==== DATA IN THIS EXERCISE
Lemma t_ilock Q s V P it L I c k n b :
  fr s V P ∅ None it I c → tbl V L I → k ∉ L → entry I k n false → bounded I b → b < 2147483647 → (size P < 30)%nat → d_type (dinode_at SB V n) ≠ 0 →
  (∀ I' p s', fr s' V P ∅ None it I' c → tbl V (k :: L) I' → I' !! k = Some p → i_inum p = n → i_dev p = dev → dinode_of p = dinode_at SB V n → entry I' k n true →
     (∀ m, ref_of I' m = ref_of I m) → slots I' = slots I → (∀ j m v, entry I j m v → entry I' j m v) → Q tt s') →
  wp (ilock (iptr k)) Q s.
Proof.
  intros Hs Ht HL He Hb Hb2 Hsz Hty HQ. destruct (entry_hits _ _ _ _ _ _ Ht He) as (p & Hp & Hh & _ & _). pose proof Hh as (Hr & Hd & En)%hits_spec.
  assert (k < length I)%nat as Hk by by eapply lookup_lt_Some. destruct (t_dev _ _ _ Ht k p Hp Hr) as [_ Hn].
  set (q := locked l0 (loaded SB V p)).
  assert (i_ref q = i_ref p ∧ i_inum q = i_inum p ∧ i_dev q = i_dev p ∧ i_valid q = true ∧ dinode_of q = dinode_at SB V n) as (Q1 & Q2 & Q3 & Q4 & Q5).
  { unfold q, loaded. destruct (i_valid p) eqn:Ev.
    - do 3 (split; [done|]). split; [done|]. rewrite <-En. by apply (t_sync _ _ _ Ht k p Hp).
    - do 4 (split; [done|]). rewrite En. destruct (dinode_at SB V n); reflexivity. }
  eapply (ilock_run dev SB l0 G); [exact Hs|done|done|done|done| |done|rewrite map_size_empty; lia| |].
  { by rewrite (t_lock _ _ _ Ht k p Hp), decide_False. }
  { change (i_type (loaded SB V p)) with (d_type (dinode_of q)). by rewrite Q5. }
  intros s' Hs'. fold q in Hs'. eapply (HQ _ q); [exact Hs'| |by apply list_lookup_insert_eq|congruence|congruence|done| | | |].
  - apply (tbl_insert V L (k :: L) I k p q); [exact Ht|exact Hp|lia| |unfold q; cbn [i_lock locked set_i_lock]; by rewrite decide_True by constructor|intros j Hj; rewrite elem_of_cons; tauto].
    intros _. rewrite Q2, Q3. split; [done|]. split; [done|]. split; [congruence|]. intros j r Hr' Hne Hpos E. destruct Hne. by eapply (t_uniq _ _ _ Ht j k r p).
  - exists q. split; [by apply list_lookup_insert_eq|]. split; [congruence|]. split; [lia|done].
  - intros m. rewrite (ref_of_insert I k p q m Hp). unfold weight. rewrite Q1, Q2, Q3. lia.
  - rewrite (slots_insert I k p q Hp), Q1. lia.
  - intros j m v. apply (entry_insert I k p); [done|done|done|lia].
Qed.

Lemma t_iunlock Q s V P H X it L I c k n v :
  fr s V P H X it I c → tbl V (k :: L) I → k ∉ L → entry I k n v →
  (∀ I' s', fr s' V P H X it I' c → tbl V L I' → (∀ m, ref_of I' m = ref_of I m) → slots I' = slots I →
     (∀ j m v, entry I j m v → entry I' j m v) → Q tt s') →
  wp (iunlock (iptr k)) Q s.
Proof.
  intros Hs Ht HL He HQ. destruct (entry_hits _ _ _ _ _ _ Ht He) as (p & Hp & Hh & _ & _). pose proof Hh as (Hr & Hd & En)%hits_spec.
  assert (k < length I)%nat as Hk by by eapply lookup_lt_Some. destruct (t_dev _ _ _ Ht k p Hp Hr) as [_ Hn].
  eapply iunlock_run; [exact Hs|done|done| |].
  { rewrite (t_lock _ _ _ Ht k p Hp). by rewrite decide_True by constructor. }
  intros s' Hs'. eapply HQ; [exact Hs'| | | |].
  - eapply tbl_insert; [exact Ht|exact Hp|cbn; lia| |by rewrite decide_False|intros j Hj; rewrite elem_of_cons; tauto].
    intros _. cbn. split; [done|]. split; [done|]. split; [by apply (t_sync _ _ _ Ht k p Hp)|]. intros j r Hr' Hne Hpos E. destruct Hne. by eapply (t_uniq _ _ _ Ht j k r p).
  - intros m. rewrite (ref_of_insert I k p _ m Hp). unfold weight. cbn. lia.
  - rewrite (slots_insert I k p _ Hp). cbn. lia.
  - intros j m v'. by apply (entry_insert I k p).
Qed.

Lemma t_iput Q s V P H X L I c k n v b :
  fr s V P H X false I c → tbl V L I → entry I k n v → bounded I b → b < 2147483648 → d_nlink (dinode_at SB V n) ≠ 0 →
  (∀ I' s', fr s' V P H X false I' c → tbl V L I' → (∀ m, ref_of I' m = ref_of I m - one (m =? n)) → slots I' = slots I + one (ref_of I n =? 1) →
     (∀ j m v, entry I j m v → (m = n → 1 < ref_of I n) → entry I' j m v) → Q tt s') →
  wp (iput (iptr k)) Q s.
Proof.
  intros Hs Ht He Hb Hb2 Hnl HQ. destruct (entry_hits _ _ _ _ _ _ Ht He) as (p & Hp & Hh & _ & Er). pose proof Hh as (Hr & Hd & En)%hits_spec.
  assert (k < length I)%nat as Hk by by eapply lookup_lt_Some. pose proof (Hb n) as Hbn. rewrite Er in Hbn.
  eapply iput_keep_run; [exact Hs|done|lia| |].
  { intros _ Hv. pose proof (t_sync _ _ _ Ht k p Hp Hr Hv) as E. rewrite En in E. change (i_nlink p) with (d_nlink (dinode_of p)). by rewrite E. }
  intros s' Hs'. eapply HQ; [exact Hs'| | | |].
  - eapply tbl_insert; [exact Ht|exact Hp|cbn; lia| |cbn; by apply (t_lock _ _ _ Ht)|done].
    intros _. cbn. split; [done|]. split; [by apply (t_dev _ _ _ Ht k p)|]. split; [by apply (t_sync _ _ _ Ht k p Hp)|]. intros j r Hr' Hne Hpos E. destruct Hne. by eapply (t_uniq _ _ _ Ht j k r p).
  - intros m. rewrite (ref_of_insert I k p _ m Hp). unfold weight, one. cbn. rewrite Hd, En, Z.eqb_refl. cbn. rewrite (Z.eqb_sym m n). destruct (n =? m); lia.
  - rewrite (slots_insert I k p _ Hp), Er. cbn. rewrite (proj2 (Z.eqb_neq (i_ref p) 0)) by lia. unfold one.
    destruct (Z.eqb_spec (i_ref p - 1) 0), (Z.eqb_spec (i_ref p) 1); lia.
  - intros j m v' He' Hm. apply (entry_insert I k p); [done|done|done| |done]. cbn. intros E. rewrite Er in Hm. specialize (Hm ltac:(congruence)). lia.
Qed.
========
REQUIRED WORK: Word for word, write out each entry shown above.

EXERCISE RESPONSE:
Lemma t_ilock Q s V P it L I c k n b :
  fr s V P ∅ None it I c → tbl V L I → k ∉ L → entry I k n false → bounded I b → b < 2147483647 → (size P < 30)%nat → d_type (dinode_at SB V n) ≠ 0 →
  (∀ I' p s', fr s' V P ∅ None it I' c → tbl V (k :: L) I' → I' !! k = Some p → i_inum p = n → i_dev p = dev → dinode_of p = dinode_at SB V n → entry I' k n true →
     (∀ m, ref_of I' m = ref_of I m) → slots I' = slots I → (∀ j m v, entry I j m v → entry I' j m v) → Q tt s') →
  wp (ilock (iptr k)) Q s.
Proof.
  intros Hs Ht HL He Hb Hb2 Hsz Hty HQ. destruct (entry_hits _ _ _ _ _ _ Ht He) as (p & Hp & Hh & _ & _). pose proof Hh as (Hr & Hd & En)%hits_spec.
  assert (k < length I)%nat as Hk by by eapply lookup_lt_Some. destruct (t_dev _ _ _ Ht k p Hp Hr) as [_ Hn].
  set (q := locked l0 (loaded SB V p)).
  assert (i_ref q = i_ref p ∧ i_inum q = i_inum p ∧ i_dev q = i_dev p ∧ i_valid q = true ∧ dinode_of q = dinode_at SB V n) as (Q1 & Q2 & Q3 & Q4 & Q5).
  { unfold q, loaded. destruct (i_valid p) eqn:Ev.
    - do 3 (split; [done|]). split; [done|]. rewrite <-En. by apply (t_sync _ _ _ Ht k p Hp).
    - do 4 (split; [done|]). rewrite En. destruct (dinode_at SB V n); reflexivity. }
  eapply (ilock_run dev SB l0 G); [exact Hs|done|done|done|done| |done|rewrite map_size_empty; lia| |].
  { by rewrite (t_lock _ _ _ Ht k p Hp), decide_False. }
  { change (i_type (loaded SB V p)) with (d_type (dinode_of q)). by rewrite Q5. }
  intros s' Hs'. fold q in Hs'. eapply (HQ _ q); [exact Hs'| |by apply list_lookup_insert_eq|congruence|congruence|done| | | |].
  - apply (tbl_insert V L (k :: L) I k p q); [exact Ht|exact Hp|lia| |unfold q; cbn [i_lock locked set_i_lock]; by rewrite decide_True by constructor|intros j Hj; rewrite elem_of_cons; tauto].
    intros _. rewrite Q2, Q3. split; [done|]. split; [done|]. split; [congruence|]. intros j r Hr' Hne Hpos E. destruct Hne. by eapply (t_uniq _ _ _ Ht j k r p).
  - exists q. split; [by apply list_lookup_insert_eq|]. split; [congruence|]. split; [lia|done].
  - intros m. rewrite (ref_of_insert I k p q m Hp). unfold weight. rewrite Q1, Q2, Q3. lia.
  - rewrite (slots_insert I k p q Hp), Q1. lia.
  - intros j m v. apply (entry_insert I k p); [done|done|done|lia].
Qed.

Lemma t_iunlock Q s V P H X it L I c k n v :
  fr s V P H X it I c → tbl V (k :: L) I → k ∉ L → entry I k n v →
  (∀ I' s', fr s' V P H X it I' c → tbl V L I' → (∀ m, ref_of I' m = ref_of I m) → slots I' = slots I →
     (∀ j m v, entry I j m v → entry I' j m v) → Q tt s') →
  wp (iunlock (iptr k)) Q s.
Proof.
  intros Hs Ht HL He HQ. destruct (entry_hits _ _ _ _ _ _ Ht He) as (p & Hp & Hh & _ & _). pose proof Hh as (Hr & Hd & En)%hits_spec.
  assert (k < length I)%nat as Hk by by eapply lookup_lt_Some. destruct (t_dev _ _ _ Ht k p Hp Hr) as [_ Hn].
  eapply iunlock_run; [exact Hs|done|done| |].
  { rewrite (t_lock _ _ _ Ht k p Hp). by rewrite decide_True by constructor. }
  intros s' Hs'. eapply HQ; [exact Hs'| | | |].
  - eapply tbl_insert; [exact Ht|exact Hp|cbn; lia| |by rewrite decide_False|intros j Hj; rewrite elem_of_cons; tauto].
    intros _. cbn. split; [done|]. split; [done|]. split; [by apply (t_sync _ _ _ Ht k p Hp)|]. intros j r Hr' Hne Hpos E. destruct Hne. by eapply (t_uniq _ _ _ Ht j k r p).
  - intros m. rewrite (ref_of_insert I k p _ m Hp). unfold weight. cbn. lia.
  - rewrite (slots_insert I k p _ Hp). cbn. lia.
  - intros j m v'. by apply (entry_insert I k p).
Qed.

Lemma t_iput Q s V P H X L I c k n v b :
  fr s V P H X false I c → tbl V L I → entry I k n v → bounded I b → b < 2147483648 → d_nlink (dinode_at SB V n) ≠ 0 →
  (∀ I' s', fr s' V P H X false I' c → tbl V L I' → (∀ m, ref_of I' m = ref_of I m - one (m =? n)) → slots I' = slots I + one (ref_of I n =? 1) →
     (∀ j m v, entry I j m v → (m = n → 1 < ref_of I n) → entry I' j m v) → Q tt s') →
  wp (iput (iptr k)) Q s.
Proof.
  intros Hs Ht He Hb Hb2 Hnl HQ. destruct (entry_hits _ _ _ _ _ _ Ht He) as (p & Hp & Hh & _ & Er). pose proof Hh as (Hr & Hd & En)%hits_spec.
  assert (k < length I)%nat as Hk by by eapply lookup_lt_Some. pose proof (Hb n) as Hbn. rewrite Er in Hbn.
  eapply iput_keep_run; [exact Hs|done|lia| |].
  { intros _ Hv. pose proof (t_sync _ _ _ Ht k p Hp Hr Hv) as E. rewrite En in E. change (i_nlink p) with (d_nlink (dinode_of p)). by rewrite E. }
  intros s' Hs'. eapply HQ; [exact Hs'| | | |].
  - eapply tbl_insert; [exact Ht|exact Hp|cbn; lia| |cbn; by apply (t_lock _ _ _ Ht)|done].
    intros _. cbn. split; [done|]. split; [by apply (t_dev _ _ _ Ht k p)|]. split; [by apply (t_sync _ _ _ Ht k p Hp)|]. intros j r Hr' Hne Hpos E. destruct Hne. by eapply (t_uniq _ _ _ Ht j k r p).
  - intros m. rewrite (ref_of_insert I k p _ m Hp). unfold weight, one. cbn. rewrite Hd, En, Z.eqb_refl. cbn. rewrite (Z.eqb_sym m n). destruct (n =? m); lia.
  - rewrite (slots_insert I k p _ Hp), Er. cbn. rewrite (proj2 (Z.eqb_neq (i_ref p) 0)) by lia. unfold one.
    destruct (Z.eqb_spec (i_ref p - 1) 0), (Z.eqb_spec (i_ref p) 1); lia.
  - intros j m v' He' Hm. apply (entry_insert I k p); [done|done|done| |done]. cbn. intros E. rewrite Er in Hm. specialize (Hm ltac:(congruence)). lia.
Qed.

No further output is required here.